**THE DATA**
>>>>

(** * Gulf water-quality pipeline: a shallow embedding of [main.py], of
    [web_server.py] and of the payload validation of
    [dev_archive/validate_values.py], and the properties of the analysis
    pipeline and of its job state machine.

    Conventions of the embedding.
    - A Python [str] is a [string]; a character is a code point below 256.
    - Functions that touch files, the network, the vector store or the global
      [analysis_state] are computations in the monad [M]: they take the
      process state [Sys] and return a [result] (a value, or the exception
      that was raised) together with the new state.  A mutation made before
      an exception is raised is kept, as in Python.
    - The pandas, plotly, requests and Chroma libraries are outside the
      pipeline.  A CSV file is the table pandas parses from it; a cell
      carries the readings [pd.to_numeric] and [pd.to_datetime] give for it;
      the HTTP endpoint and the similarity search are oracles of the [World].
    - A write into the file store always succeeds: a disk that refuses a
      write is outside the model.
    - [print] writes to the console only and is left out. *)

From Stdlib Require Import Ascii QArith Qminmax Lqa.
From stdpp Require Import base option list sorting gmap strings pretty.

Open Scope string_scope.
Open Scope list_scope.
Open Scope nat_scope.

(** ** Characters and the string helpers of the standard library *)

Module Py.

(** [str.isspace] on one character, which is also what [\s] matches in a
    [str] pattern: TAB..CR, FS..US, SPACE, NEL and NBSP below 256. *)
Definition isspace (c : ascii) : bool :=
  let n := nat_of_ascii c in
  ((9 <=? n) && (n <=? 13) || (28 <=? n) && (n <=? 32)
   || (n =? 133) || (n =? 160))%nat.

(** [s.lstrip(chars)] and [s.rstrip(chars)], the set of characters given as a
    predicate. *)
Fixpoint lstrip (p : ascii → bool) (s : string) : string :=
  match s with
  | "" => ""
  | String c s' => if p c then lstrip p s' else s
  end.

Fixpoint rstrip (p : ascii → bool) (s : string) : string :=
  match s with
  | "" => ""
  | String c s' =>
      match rstrip p s' with
      | "" => if p c then "" else String c ""
      | r => String c r
      end
  end.

Definition strip_chars (p : ascii → bool) (s : string) : string :=
  rstrip p (lstrip p s).

(** [s.strip()] *)
Definition strip : string → string := strip_chars isspace.

(** [s[:n]] *)
Fixpoint take (n : nat) (s : string) : string :=
  match n, s with
  | S n', String c s' => String c (take n' s')
  | _, _ => ""
  end.

(** [re.sub(p+, repl, s)] for a one-character class [p]: every maximal run of
    characters of the class is replaced by [repl].  [in_run] tells whether
    the previous character belonged to the class. *)
Fixpoint sub_runs (p : ascii → bool) (repl : string) (in_run : bool)
    (s : string) : string :=
  match s with
  | "" => ""
  | String c s' =>
      if p c then
        if in_run then sub_runs p repl true s'
        else repl +:+ sub_runs p repl true s'
      else String c (sub_runs p repl false s')
  end.

Definition re_sub (p : ascii → bool) (repl s : string) : string :=
  sub_runs p repl false s.

(** Truthiness of a [str]. *)
Definition truthy (s : string) : bool :=
  match s with "" => false | _ => true end.

(** [a or b] on strings. *)
Definition or_else (a b : string) : string := if truthy a then a else b.

(** *** [os.path] (POSIX flavour) *)

Definition sep : ascii := "/"%char.

Definition startswith_sep (s : string) : bool :=
  match s with
  | String c _ => Ascii.eqb c sep
  | "" => false
  end.

Fixpoint endswith_sep (s : string) : bool :=
  match s with
  | "" => false
  | String c "" => Ascii.eqb c sep
  | String _ s' => endswith_sep s'
  end.

(** [os.path.join(a, b)] *)
Definition join (a b : string) : string :=
  if startswith_sep b then b
  else if negb (truthy a) || endswith_sep a then a +:+ b
  else a +:+ "/" +:+ b.

(** [p[:p.rfind('/') + 1]] *)
Fixpoint head_upto_sep (p : string) : string :=
  match p with
  | "" => ""
  | String c p' =>
      match head_upto_sep p' with
      | "" => if Ascii.eqb c sep then "/" else ""
      | h => String c h
      end
  end.

Fixpoint all_sep (s : string) : bool :=
  match s with
  | "" => true
  | String c s' => Ascii.eqb c sep && all_sep s'
  end.

(** [os.path.dirname(p)] *)
Definition dirname (p : string) : string :=
  let head := head_upto_sep p in
  if truthy head && negb (all_sep head)
  then rstrip (λ c, Ascii.eqb c sep) head
  else head.

End Py.

(** ** [main.py]: the sanitised tag of a characteristic name *)

(** The character class of [_BAD]: backslash, slash, colon, star, question
    mark, double quote, angle brackets and bar. *)
Definition _BAD (c : ascii) : bool :=
  let n := nat_of_ascii c in
  ((n =? 92) || (n =? 47) || (n =? 58) || (n =? 42) || (n =? 63)
   || (n =? 34) || (n =? 60) || (n =? 62) || (n =? 124))%nat.

Definition dot_or_underscore (c : ascii) : bool :=
  Ascii.eqb c "."%char || Ascii.eqb c "_"%char.

Definition _safe_tag (name : string) : string :=
  let s := Py.re_sub _BAD "_" name in
  let s := Py.re_sub Py.isspace "_" s in
  let s := Py.or_else (Py.take 80 (Py.strip_chars dot_or_underscore s)) "value" in
  s.

(** ** Exceptions and results *)

Inductive ExnKind :=
| AssertionError | KeyError | ValueError | FileNotFoundError
| ParserError | ExternalError.

(** An exception, of a subclass of [Exception]: its class and [str(e)]. *)
Record exn := Exception { kind : ExnKind; str : string }.

Inductive result (A : Type) : Type :=
| Ok (a : A)
| Raise (e : exn).
Arguments Ok {A} a.
Arguments Raise {A} e.

(** ** Tables, figures and files *)

(** A CSV cell that is present: its text, what [pd.to_numeric(..,
    errors='coerce')] reads from it ([None] is NaN; the numbers are the
    finite ones, an infinite value is not modelled) and what
    [pd.to_datetime] reads from it ([None]: the parser raises). *)
Record Cell := { text : string; numeric : option Q; datetime : option Z }.

(** The two cells of a record the pipeline reads; [None] is a missing value
    (NaN), also when the table has no such column. *)
Record Row := {
  ActivityStartDate : option Cell;
  ResultMeasureValue : option Cell
}.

<<<<

**TASK ITEM**
After locating the line that holds "ActivityStartDate : option Cell;", print it and each line after it through the end of the data, exactly as it stands.

**WRITTEN SOLUTION**
  ActivityStartDate : option Cell;
  ResultMeasureValue : option Cell
}.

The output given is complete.